Someone I cared about stood there, traumatized, her home violated, the violator the last member of her family, a brother she feared but tried to love. That must have been so horrible, so painful.

It never occurred to me to give her a hug. I dealt with the problem, gave her a list of things that needed to be done. There was a problem, I was all about dealing with it – the Iceman walks. But I didn’t think of a hug, I knew she was distraught, but offered no compassion. I had none to give.

If someone had been there and said “give her a hug!” I would have jumped and said “Oh right.” But it just didn’t occur to me.

I was concerned, and careful, I recognized the situation, and dealt with it systematically. But whatever empathy, whatever human feeling should have been there, it wasn’t.

I don’t think I can explain to you how deeply disturbing I am finding that, a day later. I think I’m getting it back, re-establishing empathy and compassion, the genuineness of human feelings. But I feel a readiness, I am right now more easily cruel, less forgiving, callous and readier for certain things.

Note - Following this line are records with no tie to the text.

Lemma addc_line_end r skip l :
  collects skip l r ->
  exists r', nmea_reader_addc long_bits mktime today r 10 = Ok r' /\ between (next_skip skip l) r' /\
    core r' = apply_sentences (line_sentences skip l) (core r).
Proof.
  intros (Hl & Hn & Hr).
  assert (Hdrop : r_overflow r = true /\ r_pos r = 0 ->
    exists r', nmea_reader_addc long_bits mktime today r 10 = Ok r' /\ between false r' /\
      core r' = core r).
  { intros [Ho Hp]. rewrite addc_dropped by done. eexists. split; [reflexivity|].
    split; [by split|]. by rewrite core_set_input. }
  unfold next_skip, line_sentences. destruct skip; [by apply Hdrop|].
  destruct (Nat.leb_spec (length l) NMEA_MAX_SIZE) as [Hfit|Hlong].
  - destruct Hr as (Ho & Hp & Ht).
    destruct (addc_newline r l Ho Hp Ht Hn Hfit) as (r' & -> & Hb & Hc).
    exists r'. split; [done|]. split; [done|]. rewrite Hc. by destruct (_ <? _)%nat.
  - rewrite (proj2 (Nat.ltb_ge _ _)) by lia. rewrite (proj2 (Nat.eqb_neq _ _)) by lia. by apply Hdrop.
Qed.
(* ===== verification/Hashmap.v ===== *)
(** * libcutils: the hash map

    Models [src/libs/libcutils/hashmap.c]: chained buckets whose number is a
    power of two, a secondary hash, expansion past a load factor of 3/4.  Keys
    and values are pointers; [hash] and [equals] are the caller's functions.
    Whether an allocation succeeds is an argument of each operation that
    allocates.  [size_t] has [size_bits] bits. *)
From S2P Require Import Prelude.
Local Open Scope Z_scope.

Section Hashmap.
Context {K V : Type} `{EqDecision K}.
Context (NULL : V).
Context (hash : K -> Z) (equals : K -> K -> bool).
Context (size_bits : Z).

Definition size_t (z : Z) : Z := z mod 2 ^ size_bits.

(** [next] is the tail of the list. *)
Record Entry : Type := mkEntry { e_key : K; e_hash : Z; e_value : V }.

Record Hashmap : Type := mkHashmap {
  buckets : list (list Entry);
  bucketCount : Z;
  size : Z
}.

(** The loop of [hashmapCreate]: the first power of two above the minimum. *)
Fixpoint grow_count (fuel : nat) (count minimum : Z) : result Z :=
  match fuel with
  | O => Err OutOfFuel
  | S fuel =>
      if count <=? minimum then grow_count fuel (size_t (Z.shiftl count 1)) minimum else Ok count
  end.

(** [None]: an allocation failed. *)
Definition hashmapCreate (alloc_map alloc_buckets : bool) (initialCapacity : Z)
    : result (option Hashmap) :=
  if alloc_map then
    let minimumBucketCount := size_t (initialCapacity * 4) / 3 in
    count ← grow_count (Z.to_nat size_bits) 1 minimumBucketCount;
    if alloc_buckets
    then Ok (Some (mkHashmap (replicate (Z.to_nat count) []) count 0))
    else Ok None
  else Ok None.

(** [int] arithmetic wraps; [>>] is on [unsigned int]. *)
Definition mix1 (h : Z) : Z := s32 (h + Z.lnot (s32 (Z.shiftl h 9))).
Definition mix2 (h : Z) : Z := s32 (Z.lxor (u32 h) (Z.shiftr (u32 h) 14)).
Definition mix3 (h : Z) : Z := s32 (h + s32 (Z.shiftl h 4)).
Definition mix4 (h : Z) : Z := s32 (Z.lxor (u32 h) (Z.shiftr (u32 h) 10)).

Definition hashKey (key : K) : Z := mix4 (mix3 (mix2 (mix1 (hash key)))).

Definition hashmapSize (map : Hashmap) : Z := size map.

Definition calculateIndex (bucketCount hash : Z) : Z :=
  Z.land (size_t hash) (bucketCount - 1).

(** Lines 106-113: one entry moves to the front of its new bucket. *)
Definition move_entry (newBucketCount : Z) (newBuckets : list (list Entry)) (entry : Entry)
    : result (list (list Entry)) :=
  let index := Z.to_nat (calculateIndex newBucketCount (e_hash entry)) in
  b ← get newBuckets index;
  put newBuckets index (entry :: b).

Definition expandIfNecessary (alloc : bool) (map : Hashmap) : result Hashmap :=
  if size map >? size_t (bucketCount map * 3) / 4 then
    let newBucketCount := size_t (Z.shiftl (bucketCount map) 1) in
    if alloc then
      newBuckets ← foldM (fun nb bucket => foldM (move_entry newBucketCount) nb bucket)
                     (replicate (Z.to_nat newBucketCount) []) (buckets map);
      Ok (mkHashmap newBuckets newBucketCount (size map))
    else Ok map
  else Ok map.

(** [char_value]: the value of a plain [char] of the machine ([s8] or [u8]). *)
Definition hashmapHash (char_value : Z -> Z) (data : list Z) : Z :=
  fold_left (fun h b => s32 (s32 (h * 31) + char_value b)) data (s32 (Z.of_nat (length data))).

Definition createEntry (alloc : bool) (key : K) (hash : Z) (value : V) : option Entry :=
  if alloc then Some (mkEntry key hash value) else None.

Definition equalKeys (keyA : K) (hashA : Z) (keyB : K) (hashB : Z) : bool :=
  if decide (keyA = keyB) then true
  else if negb (hashA =? hashB) then false
  else equals keyA keyB.

(** What the loop of [hashmapPut] found in the bucket. *)
Inductive put_result : Type :=
  | Added (bucket : list Entry)
  | Replaced (oldValue : V) (bucket : list Entry)
  | NoMemory.

(** The loop over [p]: the result is the bucket as the loop leaves it. *)
Fixpoint put_loop (alloc : bool) (key : K) (hash : Z) (value : V) (p : list Entry) : put_result :=
  match p with
  | [] =>
      match createEntry alloc key hash value with
      | Some e => Added [e]
      | None => NoMemory
      end
  | current :: next =>
      if equalKeys (e_key current) (e_hash current) key hash
      then Replaced (e_value current) (mkEntry (e_key current) (e_hash current) value :: next)
      else match put_loop alloc key hash value next with
           | Added b => Added (current :: b)
           | Replaced v b => Replaced v (current :: b)
           | NoMemory => NoMemory
           end
  end.

Definition set_bucket (index : nat) (b : list Entry) (map : Hashmap) : result Hashmap :=
  bs ← put (buckets map) index b;
  Ok (mkHashmap bs (bucketCount map) (size map)).

Definition set_size (n : Z) (map : Hashmap) : Hashmap :=
  mkHashmap (buckets map) (bucketCount map) (size_t n).

Definition bucket_of (map : Hashmap) (hash : Z) : nat :=
  Z.to_nat (calculateIndex (bucketCount map) hash).
(* ===== verification/StrParms.v ===== *)
(** * libcutils: strings of parameters

    Models [src/libs/libcutils/str_parms.c] over the hash map of [Hashmap] and
    the string functions of [CString].  A string on the heap is a pointer with
    its characters, and so are the structure and the hash map pointers there;
    [live] is the set of pointers that are allocated, and a [free] or an access
    of another one is a fault.  The array of buckets and the entries of a hash
    map count as part of its one block.  Allocations of strings succeed; those
    of the structure and the hash map, and [asprintf], succeed or fail as an
    argument says.  A key or value that the caller passes is its text. *)
From S2P Require Import Prelude.
From S2P Require Import Hashmap.
From S2P Require Import CString.
Local Open Scope Z_scope.
#[local] Arguments Z.mul : simpl never.
#[local] Arguments Z.add : simpl never.
#[local] Arguments Z.sub : simpl never.

(** A [char *]: the pointer and the string there. *)
Record Str : Type := mkStr { ptr : Z; text : list Z }.

#[export] Instance Str_eq_dec : EqDecision Str.
Proof. solve_decision. Defined.

Record Heap : Type := mkHeap { live : gset Z; next : Z }.
(* ===== verification/Corkscrew.v ===== *)
(** * libcorkscrew: maps, memory access and the ARM unwinder

    Models [src/libs/libcorkscrew/map_info.c] (lookups), [ptrace.c] (word
    access), [backtrace-helper.c] and [arch-arm/backtrace-arm.c] (exception
    index search, byte stream, personality routines, the unwind loop).  The
    target is 32-bit ARM: [uintptr_t] and [size_t] are [uint32_t].  The
    memory of the process, [ptrace()] and the C library's
    [__gnu_Unwind_Find_exidx] are parameters. *)
From S2P Require Import Prelude.
Local Open Scope Z_scope.
#[local] Arguments Z.testbit : simpl never.
#[local] Arguments Z.land : simpl never.
#[local] Arguments Z.lor : simpl never.
#[local] Arguments Z.shiftl : simpl never.
#[local] Arguments Z.shiftr : simpl never.
#[local] Arguments Z.leb : simpl never.
#[local] Arguments Z.ltb : simpl never.
#[local] Arguments Z.mul : simpl never.
#[local] Arguments Z.add : simpl never.
#[local] Arguments Z.sub : simpl never.
#[local] Arguments Z.modulo : simpl never.

(** ** Maps *)

Record symbol : Type := mkSymbol { s_start : Z; s_end : Z; s_name : list Z }.

(** The [num_symbols] symbols. *)
Definition symbol_table : Type := list symbol.

Record map_info_data : Type := mkMapData {
  exidx_start : Z;
  exidx_size : Z;
  md_symbols : option symbol_table
}.

(** [next] is the tail of the list. *)
Record map_info : Type := mkMap {
  mi_start : Z;
  mi_end : Z;
  mi_readable : bool;
  mi_executable : bool;
  mi_data : option map_info_data;
  mi_name : list Z
}.

Fixpoint find_map_info (milist : list map_info) (addr : Z) : option map_info :=
  match milist with
  | [] => None
  | mi :: next =>
      if negb ((mi_start mi <=? addr) && (addr <? mi_end mi))
      then find_map_info next addr else Some mi
  end.

Definition is_readable_map (milist : list map_info) (addr : Z) : bool :=
  match find_map_info milist addr with Some mi => mi_readable mi | None => false end.

Definition is_executable_map (milist : list map_info) (addr : Z) : bool :=
  match find_map_info milist addr with Some mi => mi_executable mi | None => false end.

(** ** Results of the functions that return [bool]

    [Ok (inl a)] is [true] with its result; [Ok (inr gregs)] is [false], with
    the registers as the function leaves them. *)

Definition attempt (A : Type) : Type := result (A + list Z).

Definition try_bind {A B} (m : attempt A) (k : A -> attempt B) : attempt B :=
  match m with Ok (inl a) => k a | Ok (inr gregs) => Ok (inr gregs) | Err e => Err e end.

Definition succeed {A} (a : A) : attempt A := Ok (inl a).
Definition refuse {A} (gregs : list Z) : attempt A := Ok (inr gregs).
Lemma count_symbols_kept keep offset num :
  count_symbols keep offset num = Z.of_nat (length (kept keep offset num)).
Proof.
  unfold count_symbols, kept.
  assert (H : forall l n, fold_left (fun n i => if keep (sym offset i) then n + 1 else n) l n =
    n + Z.of_nat (length (List.filter keep (map (sym offset) l)))).
  { induction l as [|i l IH]; intros n; simpl; [lia|]. rewrite IH.
    destruct (keep (sym offset i)); simpl; lia. }
  by rewrite H.
Qed.

Lemma fill_symbols_kept keep offset str num pre (rest : list symbol) :
  (length (kept keep offset num) <= length rest)%nat ->
  fill_symbols keep offset str num (pre ++ rest, Z.of_nat (length pre)) =
    Ok (pre ++ map (symbol_of str) (kept keep offset num) ++
          drop (length (kept keep offset num)) rest,
        Z.of_nat (length pre + length (kept keep offset num))).
Proof.
  unfold fill_symbols, kept. generalize (seqZ 0 num). intros l. revert pre rest.
  induction l as [|i l IH]; intros pre rest Hr; simpl in *.
  { by rewrite drop_0, Nat.add_0_r. }
  destruct (keep (sym offset i)) eqn:E; simpl in *; [|by apply IH].
  destruct rest as [|x rest]; simpl in Hr; [lia|].
  unfold put. rewrite Nat2Z.id, decide_True by (rewrite length_app; simpl; lia).
  cbn [mbind result_bind]. rewrite insert_app_r_alt, Nat.sub_diag by lia. simpl.
  rewrite (cons_middle _ pre rest), app_assoc.
  replace (Z.of_nat (length pre) + 1) with (Z.of_nat (length (pre ++ [symbol_of str (sym offset i)])))
    by (rewrite length_app; simpl; lia).
  rewrite IH by lia. rewrite <-app_assoc. simpl. do 3 f_equal. rewrite length_app. simpl. lia.
Qed.

(** The symbols a file defines. *)
Definition file_symbols (sym_idx dynsym_idx : Z) : result (list symbol) :=
  '(dynnumsyms, dynsyms, dynstr) ← section_symbols dynsym_idx;
  '(numsyms, syms, str) ← section_symbols sym_idx;
  Ok (map (symbol_of dynstr) (kept dynsym_defined dynsyms dynnumsyms) ++
      map (symbol_of str) (kept (symtab_defined str) syms numsyms)).

Lemma build_table_symbols sym_idx dynsym_idx all :
  file_symbols sym_idx dynsym_idx = Ok all -> Z.of_nat (length all) * 12 < 2 ^ 32 ->
  build_table true sym_idx dynsym_idx = Ok (Some (qsort all)).
Proof.
  unfold file_symbols, build_table.
  destruct (section_symbols dynsym_idx) as [[[dn doff] dstr]|]; [|done].
  destruct (section_symbols sym_idx) as [[[n off] str]|]; [|done].
  cbn [mbind result_bind]. intros [= <-]. rewrite !count_symbols_kept.
  rewrite length_app, !length_map.
  set (D := kept dynsym_defined doff dn). set (S := kept (symtab_defined str) off n). intros Hl.
  set (num := u32 (Z.of_nat (length S) + Z.of_nat (length D))).
  assert (Hn : num = Z.of_nat (length D + length S)) by (unfold num; rewrite u32_small; lia).
  assert (Hroom : Z.to_nat (u32 (num * 12) / 12) = (length D + length S)%nat).
  { rewrite u32_small by lia. rewrite Z.div_mul by lia. lia. }
  cbv zeta. rewrite Hroom.
  pose proof (fill_symbols_kept dynsym_defined doff dstr dn []
    (replicate (length D + length S) (mkSymbol 0 0 []))) as H1.
  cbn [app length] in H1. change (Z.of_nat 0) with 0 in H1. rewrite H1 by (rewrite length_replicate; fold D; lia).
  clear H1. fold D. cbn [mbind result_bind].
  rewrite drop_replicate. replace (length D + length S - length D)%nat with (length S) by lia.
  pose proof (fill_symbols_kept (symtab_defined str) off str n (map (symbol_of dstr) D)
    (replicate (length S) (mkSymbol 0 0 []))) as H2.
  rewrite length_map in H2. cbn [Nat.add]. rewrite H2 by (rewrite length_replicate; fold S; lia).
  clear H2. fold S. cbn [mbind result_bind fst]. do 3 f_equal.
  rewrite drop_ge, app_nil_r by (rewrite length_replicate; lia).
  apply take_ge. rewrite length_app, !length_map. lia.
Qed.

End Load.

But basically cold..

I should have been better for her last night, but instead, I was what I was.

In that sense, I failed.

I think that perhaps certain situations call for an extreme functionality in me that sets emotions and empathy aside. I think that I was conscientious, and abstractedly empathic. But I didn’t really feel much. I was triaging – responding to threat and danger, functionally dealing with the aftermath, rather than the emotions. This isn’t a bad thing, if you have someone who is dealing with a severed artery, they need a pressure bandage, not a hug. If you’re facing a fire, get the fire extinguisher and deal with it, don’t stop and relate to your feelings.

Still, I am disturbed by my coldness, the inhumanity of those moments.

And finally, as always, there’s the bullshit. The bullshit is what comes after every situation, the dull tedium of the consequences and aftermath. She’s got to deal with insurance, and police, and getting the insurance contractor to fix her place, finding what’s missing and mourning the small pieces of jewelry which were all she had from her mother and grandmother, getting a security system, the unease of her brother’s potential return, and the cold ache of betrayal.

No matter what, there’s always the bullshit that comes after, the minutiae and nuts and bolts of life, the tedium and inconveniences of the trauma that drag on and on. That’s life. No matter how bad it gets in a moment, no matter how profound it is… time moves on, the seconds turn into minutes turns into hours and turns into days.

And we get to be around for all of it. Unless we’re unlucky, or lucky. We get to live on, and just deal with the crap and the aftermath, clean up what we can, adjust to what we can’t, and live.

I wish she didn’t have to go through that, it would be nice to have a magic wand to set us free, to make it as if fit never happened. But it did, and so we are forced to go on.

The world moves on, no matter what. You just have to move along with it, or you get left behind.